As by an educated mind Joe Noy's estimate and assurance of the eternal tortures of hell cannot be adequately grasped in its full force, so now it is hard to set forth with a power sufficiently luminous and terrific the effect of this discovery upon him. He, the weapon of the Almighty, found his work finished and the fruits of his labors snatched from his hand. His enemy had escaped, and the fact that he was dead only made the case harder. Had Barron hastened from him and avoided his revolver, he could have suffered it, knowing that the end lay in the future at the determination of God; but now the end appeared before him accomplished; and it had been attained without his assistance. His labor was lost and his longed-for, prayed-for achievement rendered impossible. He stood and scanned the small, marble-white face, then drew a box of matches from his pocket, lighted one and looked closer. Worn by disease to mere skin and skull, there was nothing left to suggest the dead man's wasted powers; and generation of their own destroyers was the only task now left for his brains. The end of Noy's match fell red-hot on John Barron's face. Then he turned as footsteps sounded; the curtains were moved aside and the footman reappeared, followed by another person.
"Why, you wasn't the undertaker after all!" he explained. "Did you think the man was alive? Good Lord! But you've found him anyway."
"Iss, I thot he was alive. I wanted to see en livin' an' leave en—" he stopped. Common sense for once had a word with him and convinced him of the folly of saying anything now concerning his frustrated projects.
"He died night 'fore last—consumption—and he's left money enough to build a brace of ironclads, they say, and never no will, and not a soul on God's earth is there with any legal claim upon him. To tell the truth, we none of us never liked him."

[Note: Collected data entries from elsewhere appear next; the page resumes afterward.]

Lemma handler_serves fuel num a1 a2 a3 u1 u2 u3 w s :
  machine_ok w -> in_syscall (w_kern w) -> models w s -> alive (current_actor (w_kern w)) s = true ->
  request fuel s num u1 u2 u3 -> passes (w_kern w) a1 u1 -> passes (w_kern w) a2 u2 -> passes (w_kern w) a3 u3 ->
  let slot := current_actor (w_kern w) in
  let o := syscall_handler fuel num a1 a2 a3 w in
  match serve slot num u1 u2 u3 s with
  | Some ((r, mem), s') =>
      answers (out_reg u1 u2 a1 a2) o r mem s' \/
      num = SYS_YIELD /\ hands_over w s o \/
      (exists s2, falls_short w s num u1 s2 /\ answers 0 o refusal [] s2)
  | None =>
      num = SYS_EXIT /\ hands_over w (kill slot s) o \/
      num = SYS_RECEIVE /\ box slot s = [] /\ hands_over (set_recv (<[slot := a1]> (w_recv w)) w) s o
  end.
Proof.
  intros Hw Hin Hm Hal Hreq P1 P2 P3 slot o.
  assert (Hc : 0 <= current_actor (w_kern w) < MAX_ACTORS).
  { destruct (sound_kinv _ (ok_kern _ Hw) (is_run _ Hin)) as [live Hi]. pose proof (kc_cur _ _ (proj1 Hi)). pose proof (is_cur _ Hin). lia. }
  destruct Hreq; cbn [passes] in P1, P2, P3; subst a1 a2 a3 || subst a1 a3 || subst a1 a2 || subst a1 || idtac.
  - left. by apply sys_write_models.
  - destruct (sys_yield_models w s Hw Hin Hm Hal) as [H|H]; [left; exact H | right; left; by split].
  - left. split; [done|]. by apply sys_exit_models.
  - left. refine (kern_call_answers _ w _ (send_sim _ s (int32 d) ty x (proj1 Hm) Hc) _).
    apply (omodels_labels _ s); [|apply Hm]. unfold do_send. by destruct (_ && _).
  - cbn [serve Z.eqb SYS_RECEIVE]. pose proof (sys_receive_models a1 size w s Hw Hin Hm Hal P1 ltac:(done)) as Hr. fold slot in Hr. unfold o. cbn [out_reg].
    destruct (box slot s) as [|m rest]; [right | left; exact Hr]. split; [done|]. split; [done|]. exact Hr.
  - left. refine (kern_call_answers _ w _ (grant_sim _ s (int32 d) (int32 op) (int32 t) (proj1 Hm) Hc) _).
    apply (omodels_labels _ s); [|apply Hm]. apply do_grant_labelled.
  - destruct (spawn_models a1 f w s Hw Hin Hm Hal) as [H|[H1 H2]]; [left; exact H | right; right].
    exists s. split; [by apply FsSpawn | exact H2].
  - left. refine (kern_call_answers _ w _ (terminate_sim _ s (int32 t) (proj1 Hm) Hc) _).
    apply (omodels_labels _ s); [|apply Hm]. unfold do_terminate. by destruct (_ && _).
  - pose proof (sys_object_read_models id a2 len w s Hw Hm Hc ltac:(done) ltac:(done) P2) as Hr. cbv zeta in Hr. fold slot in Hr.
    change (serve slot SYS_OBJECT_READ (Val id) (Out len) (Val len) s) with (Some (do_read slot (int32 id) len s, s)).
    destruct (do_read slot (int32 id) len s) as [r mem]. destruct Hr as [Hr|[Hf Hr]]; [left; exact Hr | right; right].
    exists s. split; [by apply FsRead | exact Hr].
  - destruct (sys_object_write_models id a2 mem len w s Hw Hm Hc ltac:(done) ltac:(done) ltac:(done) P2) as [Hr|[Hf Hr]];
      [left; exact Hr | right; right]. exists (forget (int32 id) s). split; [by apply FsWrite | exact Hr].
  - left. exact (promote_models (int32 id) w s Hw Hm Hc ltac:(done)).
  - left. exact (reject_models (int32 id) w s Hw Hm Hc ltac:(done)).
Qed.


(** ** The programs *)

Lemma alive_others i s s' : procs s' = procs s -> others s' = others s -> alive i s' = alive i s.
Proof. unfold alive. by intros -> ->. Qed.

Lemma alive_relate slot child s i : alive i (relate slot child s) = alive i s.
Proof.
  apply alive_others; unfold relate; [by rewrite !add_cap_procs|].
  assert (E : forall d o t s', others (add_cap d o t s').2 = others s') by (intros; unfold add_cap; by destruct (_ <? _)). by rewrite !E.
Qed.
Lemma alive_spend slot s i : alive i (spend slot s) = alive i s.
Proof. done. Qed.
Lemma alive_occupy child f s i : alive i (occupy child f s) = (i =? child) || alive i s.
Proof. unfold occupy. rewrite alive_continue. done. Qed.

Lemma do_spawn_alive slot f s i : alive i s = true -> alive i (do_spawn slot f s).2 = true.
Proof.
  intros H. unfold do_spawn. destruct (_ && _); [|done]. destruct (free_slot s) as [child|]; [|done]. cbn [snd].
  rewrite alive_relate, alive_spend, alive_occupy, H. apply orb_true_r.
Qed.

Lemma do_terminate_alive slot t s : alive slot s = true -> alive slot (do_terminate slot t s).2 = true.
Proof.
  intros H. unfold do_terminate. destruct (in_range t && _ && _) eqn:E; [|done]. cbn [snd]. rewrite alive_kill, H.
  apply andb_prop in E as [E _]. apply andb_prop in E as [_ E]. by rewrite Z.eqb_sym, E.
Qed.

Lemma do_alive slot s (r : Z * system) : procs r.2 = procs s -> others r.2 = others s -> alive slot s = true -> alive slot r.2 = true.
Proof. intros E1 E2 <-. by apply alive_others. Qed.

(** A caller survives any call that answers it. *)
Lemma serve_alive fuel slot num u1 u2 u3 s r s' : request fuel s num u1 u2 u3 -> serve slot num u1 u2 u3 s = Some (r, s') ->
  alive slot s = true -> alive slot s' = true.
Proof.
  intros Hreq E Hal. destruct Hreq; try (injection E as <- <-; exact Hal); try discriminate E.
  - injection E as <- <-. apply (do_alive _ s); [apply do_send_procs | unfold do_send; by destruct (_ && _) | done].
  - cbn [serve Z.eqb SYS_RECEIVE Pos.eqb] in E. destruct (box slot s); [discriminate E|]. by injection E as <- <-.
  - injection E as <- <-. apply (do_alive _ s); [apply do_grant_procs | | done].
    unfold do_grant. destruct (int32 op =? 0); [done|]. destruct (_ && _); [|done]. unfold add_cap. by destruct (_ <? _).
  - injection E as <- <-. by apply do_spawn_alive.
  - injection E as <- <-. by apply do_terminate_alive.
  - injection E as <- <-. apply (do_alive _ s); [apply do_write_procs | unfold do_write; by destruct (_ && _) | done].
  - injection E as <- <-. apply (do_alive _ s); [apply do_promote_procs | | done].
    unfold do_promote. destruct (labelled s !! int32 id) as [[tr data]|]; [|done]. by destruct (_ || _).
  - injection E as <- <-. apply (do_alive _ s); [apply do_reject_procs | | done].
    unfold do_reject. destruct (labelled s !! int32 id) as [[tr data]|]; [|done]. by destruct (allowed _ _ _ _).
Qed.

Lemma step_calls slot s p num u1 u2 u3 next : procs s !! slot = Some p -> upcoming 8 (p_rest p) = Calls num u1 u2 u3 next ->
  step slot s = if num =? SYS_EXIT then Some (kill slot s)
    else '(r, s) ← serve slot num u1 u2 u3 s; Some (continue slot (p_from p) (r :: p_heard p) (next r) s).
Proof. intros E1 E2. unfold step. rewrite E1. cbn [mbind option_bind]. by rewrite E2. Qed.

Lemma models_continue w s slot from heard t : models w s -> alive slot s = true -> models w (continue slot from heard t s).
Proof.
  intros [Hk Ho] Hal. split; [by apply continue_sim|]. apply (omodels_labels _ s); [|done]. apply continue_rest.
Qed.

Lemma falls_short_alive w s num u1 s2 i : falls_short w s num u1 s2 -> alive i s2 = alive i s.
Proof. by destruct 1. Qed.
Lemma startJob_found (now : Z) (jobId : string) (s : JobStore) (job : Job) :
  jobs s !! jobId = Some job → status job ≠ RUNNING →
  let job' := mkJob (id job) (type job) (payload job) RUNNING
                (attempts job + 1) (maxAttempts job) (createdAt job)
                (Some now) (finishedAt job) (error job) (retryAt job) in
  ∃ s', QueueManager.startJob now jobId s = (Return job', s') ∧
        rewrites jobId job' s s'.
Proof.
  intros H Hst job'. unfold QueueManager.startJob, JobStore.isJobRunning,
    JobStore.markJobStarted, JobStore.getJob. rewrite H.
  rewrite bool_decide_false by done.
  by apply updateJobStatus_rewrites.
Qed.

Lemma completeJob_absent (now : Z) (jobId : string) (s : JobStore) :
  jobs s !! jobId = None →
  QueueManager.completeJob now jobId s = (Throw (JobNotFound jobId), s).
Proof.
  intros H. unfold QueueManager.completeJob, JobStore.markJobCompleted,
    JobStore.updateJobStatus. by rewrite H.
Qed.

Lemma completeJob_found (now : Z) (jobId : string) (s : JobStore) (job : Job) :
  jobs s !! jobId = Some job →
  let job' := mkJob (id job) (type job) (payload job) COMPLETED
                (attempts job) (maxAttempts job) (createdAt job)
                (startedAt job) (Some now) (error job) (retryAt job) in
  ∃ s', QueueManager.completeJob now jobId s = (Return job', s') ∧
        rewrites jobId job' s s'.
Proof.
  intros H job'. unfold QueueManager.completeJob, JobStore.markJobCompleted.
  by apply updateJobStatus_rewrites.
Qed.

Lemma failJob_absent (env : Env) (now : Z) (jobId msg : string) (s : JobStore) :
  jobs s !! jobId = None →
  QueueManager.failJob env now jobId msg s = (Throw (JobNotFound jobId), s).
Proof.
  intros H. unfold QueueManager.failJob, JobStore.getJob. by rewrite H.
Qed.

Lemma failJob_retry (env : Env) (now : Z) (jobId msg : string) (s : JobStore)
    (job : Job) :
  jobs s !! jobId = Some job → attempts job < maxAttempts job →
  let job' := mkJob (id job) (type job) (payload job) RETRYING
                (attempts job) (maxAttempts job) (createdAt job)
                (startedAt job) (finishedAt job) (Some msg)
                (Some (now + RETRY_BACKOFF_BASE_MS env * 2 ^ attempts job)) in
  ∃ s', QueueManager.failJob env now jobId msg s = (Return job', s') ∧
        rewrites jobId job' s s'.
Proof.
  intros H Hlt job'. unfold QueueManager.failJob, JobStore.getJob. rewrite H.
  rewrite decide_True by done. unfold bind, ret.
  unfold JobStore.markJobFailed, JobStore.getJob. rewrite H.
  rewrite decide_False by lia.
  destruct (updateJobStatus_rewrites jobId FAILED
              (mkUpdates None None None (Some msg) None) s job H)
    as (s1 & -> & Hr1).
  unfold JobStore.markJobRetrying.
  destruct (updateJobStatus_rewrites jobId RETRYING
              (mkUpdates None None None None
                 (Some (now + QueueManager.calculateRetryDelay env (attempts job))))
              s1 _ (rewrites_lookup _ _ _ _ Hr1))
    as (s2 & -> & Hr2).
  exists s2. split; [done |]. by eapply rewrites_trans.
Qed.

Lemma failJob_dead (env : Env) (now : Z) (jobId msg : string) (s : JobStore)
    (job : Job) :
  jobs s !! jobId = Some job → ¬ attempts job < maxAttempts job →
  let job' := mkJob (id job) (type job) (payload job) DEAD
                (attempts job) (maxAttempts job) (createdAt job)
                (startedAt job) (Some now) (Some msg) (retryAt job) in
  ∃ s', QueueManager.failJob env now jobId msg s = (Return job', s') ∧
        rewrites jobId job' s s'.
Proof.
  intros H Hge job'. unfold QueueManager.failJob, JobStore.getJob. rewrite H.
  rewrite decide_False by done. unfold bind, ret.
  unfold JobStore.markJobFailed, JobStore.getJob. rewrite H.
  rewrite decide_True by lia.
  destruct (updateJobStatus_rewrites jobId DEAD
              (mkUpdates None None (Some now) (Some msg) None) s job H)
    as (s1 & -> & Hr1).
  by exists s1.
Qed.

(** ** The operations keep the store well formed *)

Ltac job_ok_tac :=
  unfold job_ok; cbn [status attempts maxAttempts retryAt];
  repeat split;
  try (intros [? | ?]; discriminate); try (intros ?; discriminate);
  try lia.

Section WellFormed.

Context (env : Env).

Lemma maxAttempts_of_pos (options : Options) :
  env_ok env → options_ok options → 1 ≤ JobStore.maxAttempts_of env options.
Proof.
  intros (_ & Hmax & _). unfold options_ok, JobStore.maxAttempts_of.
  destruct (o_maxAttempts options) as [m |]; [| done].
  intros Hm. case_decide; lia.
Qed.

Lemma createJob_store_ok (uuid : string) (now : Z) (type : string)
    (payload : Payload) (options : Options) (s : JobStore) :
  jobs s !! uuid = None → options_ok options →
  store_ok env s →
  store_ok env (QueueManager.createJob env uuid now type payload options s).2.
Proof.
  intros Hfresh Hopt [[Hb Hn Hi] Henv].
  unfold QueueManager.createJob, JobStore.createJob.
  case_decide as Hfull; [by split |]. cbn [snd]. split.
  - split; cbn [jobs jobsByStatus].
    + intros st i. rewrite bucket_with_bucket.
      destruct (decide (i = uuid)) as [-> | Hne].
      * rewrite lookup_insert_eq. case_decide as Hst.
        -- subst st. rewrite elem_of_set_add. split; [eauto | by left].
        -- rewrite Hb. split.
           ++ intros (j & Hj & _). congruence.
           ++ intros (j & [= <-] & Hs). done.
      * rewrite lookup_insert_ne by done. rewrite <- Hb.
        case_decide; [rewrite elem_of_set_add |]; tauto.
    + intros st. rewrite bucket_with_bucket.
      case_decide; [apply NoDup_set_add |]; apply Hn.
    + intros i j. destruct (decide (i = uuid)) as [-> | Hne].
      * rewrite lookup_insert_eq. by intros [= <-].
      * rewrite lookup_insert_ne by done. apply Hi.
  - intros Hok. destruct (Henv Hok) as [Hjobs [Hmax Hsize]]. split.
    + unfold jobs_ok. cbn [jobs]. apply map_Forall_insert_2; [| done].
      pose proof (maxAttempts_of_pos options Hok Hopt).
      job_ok_tac.
    + split; simpl; [done |].
      rewrite map_size_insert_None by done. lia.
Qed.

"If you'll shaw me the way out into the street, I'll thank 'e," said Noy. The undertaker was already busy making measurements. Then, a minute later, Joe found himself standing under the sky again; and the darkness was full of laughter and of voices, of gibing, jeering noises in unseen throats, of rapid utterances on invisible tongues. The supernatural things screamed into his ears that he was damned for a wish and for an intention; then they shrieked and yelled their derision, and he understood well enough, for the point of view was not a new one. Given the accomplishment of his desire, he was prepared to suffer eternally; now eternal suffering must follow on a wish barren of fruit, and hell for him would be hell indeed, with no accomplished revenge in memory to lessen the torment. When the voices at length died and a clock struck one, Noy came to himself, and realized that, in so far as the present affected him, Fate had brought him back to life and liberty by a short cut. Then, seeing his position, he asked himself whether life was long enough to make atonement and even allow of ultimate escape after death. But the fierce disappointment which beat upon his soul like a recurring wave, as thought drifted back and back, told him that he had fairly won hell-fire and must abide by it.
So thinking, he returned to his lodging, entered unobserved and prowled the small chamber till dawn. By morning light all his life appeared transfigured and a ghastly anti-climax faced the man. Presently he remembered the letters he had posted overnight, and the recollection of them brought with it sudden resolves and a course of action.
Half an hour later he had reached Paddington Station, and was soon on his way back to Cornwall.